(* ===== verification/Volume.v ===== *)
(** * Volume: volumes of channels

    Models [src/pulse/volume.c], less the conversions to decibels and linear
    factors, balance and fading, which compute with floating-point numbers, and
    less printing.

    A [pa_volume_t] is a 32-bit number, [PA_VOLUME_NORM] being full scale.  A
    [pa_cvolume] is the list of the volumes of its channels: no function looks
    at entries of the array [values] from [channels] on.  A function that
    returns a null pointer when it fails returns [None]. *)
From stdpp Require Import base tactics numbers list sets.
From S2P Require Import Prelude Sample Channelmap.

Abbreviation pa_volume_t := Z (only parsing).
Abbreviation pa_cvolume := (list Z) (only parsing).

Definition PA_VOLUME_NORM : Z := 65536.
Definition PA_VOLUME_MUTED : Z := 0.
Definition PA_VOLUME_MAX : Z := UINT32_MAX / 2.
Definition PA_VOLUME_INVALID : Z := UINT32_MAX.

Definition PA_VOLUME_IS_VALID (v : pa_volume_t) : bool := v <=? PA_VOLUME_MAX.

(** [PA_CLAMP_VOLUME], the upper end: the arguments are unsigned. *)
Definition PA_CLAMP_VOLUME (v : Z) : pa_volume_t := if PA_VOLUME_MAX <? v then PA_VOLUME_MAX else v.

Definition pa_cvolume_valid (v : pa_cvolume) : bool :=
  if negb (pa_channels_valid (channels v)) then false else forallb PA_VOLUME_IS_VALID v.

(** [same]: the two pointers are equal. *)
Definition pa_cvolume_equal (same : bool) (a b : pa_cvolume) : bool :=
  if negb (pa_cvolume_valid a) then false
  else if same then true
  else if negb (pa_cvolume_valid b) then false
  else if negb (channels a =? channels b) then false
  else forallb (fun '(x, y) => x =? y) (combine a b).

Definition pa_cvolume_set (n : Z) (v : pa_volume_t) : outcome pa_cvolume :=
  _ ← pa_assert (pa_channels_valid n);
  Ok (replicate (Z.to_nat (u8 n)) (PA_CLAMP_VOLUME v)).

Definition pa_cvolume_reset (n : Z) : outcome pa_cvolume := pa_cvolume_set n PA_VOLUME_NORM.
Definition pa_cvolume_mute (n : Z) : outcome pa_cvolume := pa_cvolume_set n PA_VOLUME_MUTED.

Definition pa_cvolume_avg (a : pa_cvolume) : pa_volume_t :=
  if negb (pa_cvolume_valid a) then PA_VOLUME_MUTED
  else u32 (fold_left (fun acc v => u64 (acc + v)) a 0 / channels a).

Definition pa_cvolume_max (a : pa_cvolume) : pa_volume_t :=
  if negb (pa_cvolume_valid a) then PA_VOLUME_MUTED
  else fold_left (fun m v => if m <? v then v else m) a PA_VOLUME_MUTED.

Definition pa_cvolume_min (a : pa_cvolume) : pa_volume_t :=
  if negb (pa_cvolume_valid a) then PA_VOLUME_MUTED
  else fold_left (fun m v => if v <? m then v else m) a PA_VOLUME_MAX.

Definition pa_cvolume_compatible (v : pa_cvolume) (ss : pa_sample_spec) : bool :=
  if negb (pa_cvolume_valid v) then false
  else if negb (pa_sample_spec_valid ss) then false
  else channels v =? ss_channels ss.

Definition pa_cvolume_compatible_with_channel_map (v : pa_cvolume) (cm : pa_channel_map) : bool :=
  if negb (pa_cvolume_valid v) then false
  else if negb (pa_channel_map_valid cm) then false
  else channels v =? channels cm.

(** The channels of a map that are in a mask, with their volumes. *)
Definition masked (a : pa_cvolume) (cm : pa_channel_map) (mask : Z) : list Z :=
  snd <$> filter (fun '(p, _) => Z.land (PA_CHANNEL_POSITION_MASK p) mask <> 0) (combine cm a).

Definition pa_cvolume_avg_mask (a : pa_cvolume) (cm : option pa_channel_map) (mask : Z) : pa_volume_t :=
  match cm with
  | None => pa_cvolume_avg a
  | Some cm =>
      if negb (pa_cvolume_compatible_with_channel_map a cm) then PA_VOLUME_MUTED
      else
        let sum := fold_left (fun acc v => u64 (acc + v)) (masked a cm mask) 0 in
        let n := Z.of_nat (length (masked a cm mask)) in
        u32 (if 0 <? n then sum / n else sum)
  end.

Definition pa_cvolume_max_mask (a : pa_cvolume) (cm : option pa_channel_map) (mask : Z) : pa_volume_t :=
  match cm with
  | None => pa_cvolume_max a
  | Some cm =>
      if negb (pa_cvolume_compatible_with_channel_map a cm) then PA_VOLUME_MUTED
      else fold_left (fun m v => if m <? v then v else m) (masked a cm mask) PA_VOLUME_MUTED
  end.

+ + + + + + +

Only the lines from the one containing "cm mask) PA_VOLUME_MUTED" to the end of the listing belong in the output, each reproduced exactly.

      else fold_left (fun m v => if m <? v then v else m) (masked a cm mask) PA_VOLUME_MUTED
  end.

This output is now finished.